Exactly reproduce the data from its first line through the line with "[Binary64] (IEEE-754 doubles, what", leaving out every line after it.
RECORD SET Block Start
(** * Expense Intelligence: the derived-metrics pipeline

    A shallow embedding of [src/components/expense-dashboard.tsx]: the filter
    ([filteredExpenses]), the aggregator (the [useMemo] that yields [total],
    [avgDaily], [avgMonthly], [recurringTotal]), the category bucketizer
    ([categoryBreakdown]), the trend bucketizer ([trend]) and the form
    handler ([handleSubmit] with [handleAddExpense]).

    Conventions.
    - A TypeScript [number] is a value of a type [num] that carries the
      operations the file uses ([JsNumber]).  Two interpretations are given:
      [Binary64] (IEEE-754 doubles, what a JavaScript engine computes) and
      [Rational] (the same operations read in exact arithmetic).  Every
      definition of the pipeline is written once, for any interpretation.
    - An expense's [date] is an ISO string produced by [toISOString]; it is
      kept as the time value it denotes (milliseconds since the epoch, the
      result of [new Date(date).getTime()]).
    - A JavaScript [Map] is an association list in insertion order.
    - Strings are [string]s of 8-bit characters; [trim] and [toLowerCase]
      are the JavaScript methods on ASCII text ([isAscii]) and are not
      meant beyond it: the statements that depend on what they compute are
      made for ASCII text.
    - The value of a date input is kept as the calendar date it spells;
      [newDate] is [new Date] on the form "YYYY-MM-DD" with a year of four
      digits ([isIsoDate]), the only date-only form that ECMAScript itself
      gives a meaning to. *)

From Stdlib Require Import ZArith QArith Qround Qminmax List Bool Lia.
From Stdlib Require Import Ascii String DecimalString Sorted Permutation.
From Stdlib Require Import OrderedTypeEx.
From Stdlib Require Import Floats.
From Stdlib Require DecimalZ.
Import ListNotations.

Set Implicit Arguments.
Local Open Scope Z_scope.

(** * Numbers *)

(** The operations on [number] that the dashboard uses. *)
Class JsNumber (num : Type) : Type := {
  ofZ    : Z -> num;              (* an integer literal or an integral value *)
  nadd   : num -> num -> num;     (* a + b *)
  nsub   : num -> num -> num;     (* a - b *)
  nmul   : num -> num -> num;     (* a * b *)
  ndiv   : num -> num -> num;     (* a / b *)
  nceil  : num -> num;            (* Math.ceil(a) *)
  nmax   : num -> num -> num;     (* Math.max(a, b) *)
  neqb   : num -> num -> bool;    (* a === b *)
  nleb   : num -> num -> bool;    (* a <= b *)
  nisNaN : num -> bool            (* Number.isNaN(a) *)
}.

(** ** IEEE-754 binary64, the numbers of a JavaScript engine *)
Module Binary64.

Local Open Scope float_scope.

(** The double nearest to an integer (ties to even); exact below [2^53] in
    magnitude, which covers every literal of the file and every valid
    time value (at most 8.64e15 in magnitude). *)
Definition of_Z (z : Z) : float :=
  SF2Prim (binary_normalize prec emax z 0 false).

(** The double nearest to the quotient [n / d] of two integers, [0 < d],
    with the sign [s] (which tells [-0] from [+0]). *)
Definition of_ratio (s : bool) (n d : Z) : float :=
  match n, d with
  | Z.pos n', Z.pos d' =>
      SF2Prim (SFdiv prec emax (S754_finite s n' 0) (S754_finite false d' 0))
  | _, _ => SF2Prim (S754_zero s)
  end.

(** [Math.ceil]: NaN, the infinities and the zeros are returned as they
    are; a finite [x = (-1)^s * m * 2^e] with [e < 0] is rounded towards
    plus infinity, a negative fraction above [-1] giving [-0]. *)
Definition ceil (x : float) : float :=
  match Prim2SF x with
  | S754_finite s m e =>
      if (0 <=? e)%Z then x
      else
        let q := (Z.pos m / 2 ^ (- e))%Z in
        let r := (Z.pos m mod 2 ^ (- e))%Z in
        if s then - of_Z q
        else of_Z (if (r =? 0)%Z then q else (q + 1)%Z)
  | _ => x
  end.

(** [Math.max] of two numbers: NaN if either is NaN, and [+0] is larger
    than [-0]. *)
Definition max (a b : float) : float :=
  if PrimFloat.is_nan a || PrimFloat.is_nan b then nan
  else if a <? b then b
  else if b <? a then a
  else if PrimFloat.is_zero a then a + b
  else a.

#[global] Instance number : JsNumber float := {|
  ofZ := of_Z;
  nadd := PrimFloat.add;
  nsub := PrimFloat.sub;
  nmul := PrimFloat.mul;
  ndiv := PrimFloat.div;
  nceil := ceil;
  nmax := max;
  neqb := PrimFloat.eqb;
  nleb := PrimFloat.leb;
  nisNaN := PrimFloat.is_nan
|}.

End Binary64.

(** ** Exact arithmetic: the same operations on rationals *)
Module Rational.

#[global] Instance number : JsNumber Q := {|
  ofZ := inject_Z;
  nadd := Qplus;
  nsub := Qminus;
  nmul := Qmult;
  ndiv := Qdiv;
  nceil := fun q => inject_Z (Qceiling q);
  nmax := Qmax;
  neqb := Qeq_bool;
  nleb := Qle_bool;
  nisNaN := fun _ => false
|}.

End Rational.

(** * Time values and calendar dates (ECMAScript, proleptic Gregorian) *)

Definition msPerDay : Z := 86400000.

(** [Day(t)]: the day number of a time value. *)
Definition Day (t : Z) : Z := t / msPerDay.

(** [TimeWithinDay(t)]: the milliseconds elapsed since the start of the day. *)
Definition TimeWithinDay (t : Z) : Z := t mod msPerDay.

(** A calendar date, as a date input gives it ("YYYY-MM-DD"); [month] is
    1..12. *)
Record CivilDate : Type := { year : Z; month : Z; day : Z }.

(** The day number of a calendar date ([MakeDay(year, month - 1, day)]). *)
Definition daysFromCivil (d : CivilDate) : Z :=
  let y := if month d <=? 2 then year d - 1 else year d in
  let era := y / 400 in
  let yoe := y - era * 400 in
  let mp := if 2 <? month d then month d - 3 else month d + 9 in
  let doy := (153 * mp + 2) / 5 + day d - 1 in
  let doe := yoe * 365 + yoe / 4 - yoe / 100 + doy in
  era * 146097 + doe - 719468.

(** The calendar date of a day number; its [year] is [YearFromTime] and its
    [month - 1] is [MonthFromTime] of any time value within that day. *)
Definition civilFromDays (n : Z) : CivilDate :=
  let z := n + 719468 in
  let era := z / 146097 in
  let doe := z - era * 146097 in
  let yoe := (doe - doe / 1460 + doe / 36524 - doe / 146096) / 365 in
  let doy := doe - (365 * yoe + yoe / 4 - yoe / 100) in
  let mp := (5 * doy + 2) / 153 in
  let d := doy - (153 * mp + 2) / 5 + 1 in
  let m := if mp <? 10 then mp + 3 else mp - 9 in
  {| year := if m <=? 2 then yoe + era * 400 + 1 else yoe + era * 400;
     month := m; day := d |}.

(** [new Date("YYYY-MM-DD").getTime()]: a date-only string of the Date Time
    String Format is read as midnight UTC of that day.  A date input holds
    such a string for the years 0001 to 9999 ([isIsoDate] below).  With a
    longer year its value is outside the format, and what [new Date] makes
    of it is left to the engine (local midnight, or an Invalid Date); this
    function does not tell it, and the statements that depend on the
    instant are made for dates within the format. *)
Definition newDate (d : CivilDate) : Z := msPerDay * daysFromCivil d.

Definition isLeapYear (y : Z) : bool :=
  (y mod 4 =? 0) && (negb (y mod 100 =? 0) || (y mod 400 =? 0)).

Definition daysInMonth (y m : Z) : Z :=
  if m =? 2 then (if isLeapYear y then 29 else 28)
  else if (m =? 4) || (m =? 6) || (m =? 9) || (m =? 11) then 30
  else 31.

(** The date is one that "YYYY-MM-DD" spells in the Date Time String
    Format: a year of four digits and a day that the month has. *)
Definition isIsoDate (d : CivilDate) : bool :=
  (0 <=? year d) && (year d <=? 9999)
  && (1 <=? month d) && (month d <=? 12)
  && (1 <=? day d) && (day d <=? daysInMonth (year d) (month d)).

(** The value of an [<input type="date">]: [None] for the empty string. *)
Definition DateInput : Type := option CivilDate.

(** * Strings *)

(** The white space of ASCII that [trim] removes: tab, line feed, vertical
    tab, form feed, carriage return and space. *)
Definition isWhiteSpace (c : ascii) : bool :=
  match nat_of_ascii c with
  | 9%nat | 10%nat | 11%nat | 12%nat | 13%nat | 32%nat => true
  | _ => false
  end.

Definition lowerChar (c : ascii) : ascii :=
  let n := nat_of_ascii c in
  if ((65 <=? n)%nat && (n <=? 90)%nat)%bool then ascii_of_nat (n + 32) else c.

Fixpoint toLowerCase (s : string) : string :=
  match s with
  | EmptyString => EmptyString
  | String c s' => String (lowerChar c) (toLowerCase s')
  end.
RECORD SET Block End
■ YOUR RESPONSE
(** * Expense Intelligence: the derived-metrics pipeline

    A shallow embedding of [src/components/expense-dashboard.tsx]: the filter
    ([filteredExpenses]), the aggregator (the [useMemo] that yields [total],
    [avgDaily], [avgMonthly], [recurringTotal]), the category bucketizer
    ([categoryBreakdown]), the trend bucketizer ([trend]) and the form
    handler ([handleSubmit] with [handleAddExpense]).

    Conventions.
    - A TypeScript [number] is a value of a type [num] that carries the
      operations the file uses ([JsNumber]).  Two interpretations are given:
      [Binary64] (IEEE-754 doubles, what a JavaScript engine computes) and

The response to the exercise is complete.